WORK ORDER >>
Copy each line from the records below in which the word "entries" is found.

Stored data
○ ○ ○ ○

(* ===== verification/AutoRecovery.v ===== *)
(** Restarting supervised processes: [recovery/auto_recovery.py], with the part of
    [shared/runtime/watchdog.sh] it hands dead processes to.

    The manager reads pid files and heartbeats, signals hung processes, removes the pid
    files of dead ones, and stops when a target was restarted too often.  [os.kill] is an
    argument of the code and of the model; times are doubles ([Float64]). *)

From stdpp Require Import sorting.
From S2P Require Import Prelude PyValue Text Float64 Json.
From Stdlib Require Import Ascii.
Local Open Scope Z_scope.

Module AutoRecovery.
Import Float64.

Definition MAX_RESTARTS_PER_WINDOW : nat := 5.
Definition WINDOW_SECONDS : Z := 600.
Definition DEFAULT_HEARTBEAT_TIMEOUT_S : Z := 300.

(** * Data *)
Inductive RecoveryAction := noop | restarted | circuit_open | k8s_owned | missing_target | killed_zombie.

Record SupervisedTarget := {
  name : string; pid_file : string; heartbeat_file : option string; launcher : option string; is_k8s_owned : bool
}.

Record LivenessProbe := {
  p_name : string; pid : option Z; pid_alive : bool; heartbeat_age_s : option Z; heartbeat_stale : bool
}.

Definition is_healthy (p : LivenessProbe) : bool :=
  match pid p with None => true | Some _ => pid_alive p && negb (heartbeat_stale p) end.

Record RecoveryResult := { target : string; probe_ : LivenessProbe; action : RecoveryAction; detail : string }.

(** [from_default_handoff]: the targets of the file bus, when its directory is there; the
    entries of [teams] with whether they are directories. *)
Definition HANDOFF : string := ".planning/orchestration/agent-handoff".

Definition role_target (k8s : bool) (role : string) : SupervisedTarget :=
  let dir := HANDOFF +:+ "/teams/" +:+ role in
  {| name := "manager:" +:+ role; pid_file := dir +:+ "/state/pids/manager.pid";
     heartbeat_file := Some (dir +:+ "/state/heartbeat"); launcher := Some "scripts/team-agent-daemon.sh";
     is_k8s_owned := k8s |}.

Definition from_default_handoff (present : bool) (teams : option (list (string * bool))) (k8s : bool) : list SupervisedTarget :=
  if present then
    {| name := "heartbeat"; pid_file := HANDOFF +:+ "/heartbeat.pid"; heartbeat_file := None;
       launcher := Some "shared/runtime/heartbeat.sh"; is_k8s_owned := k8s |}
    :: match teams with
       | Some entries => map (fun e => role_target k8s e.1) (List.filter snd (Json.Json.sort_items entries))
       | None => []
       end
  else [].

(** What [os.kill] does: the signal arrives, or the class of the exception. *)
Inductive kill_result := Delivered | ProcessLookupError | PermissionError | OSError.

Definition SIGTERM : Z := 15.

○ ○ ○ ○

FINISHED TASK >>
    entries of [teams] with whether they are directories. *)
       | Some entries => map (fun e => role_target k8s e.1) (List.filter snd (Json.Json.sort_items entries))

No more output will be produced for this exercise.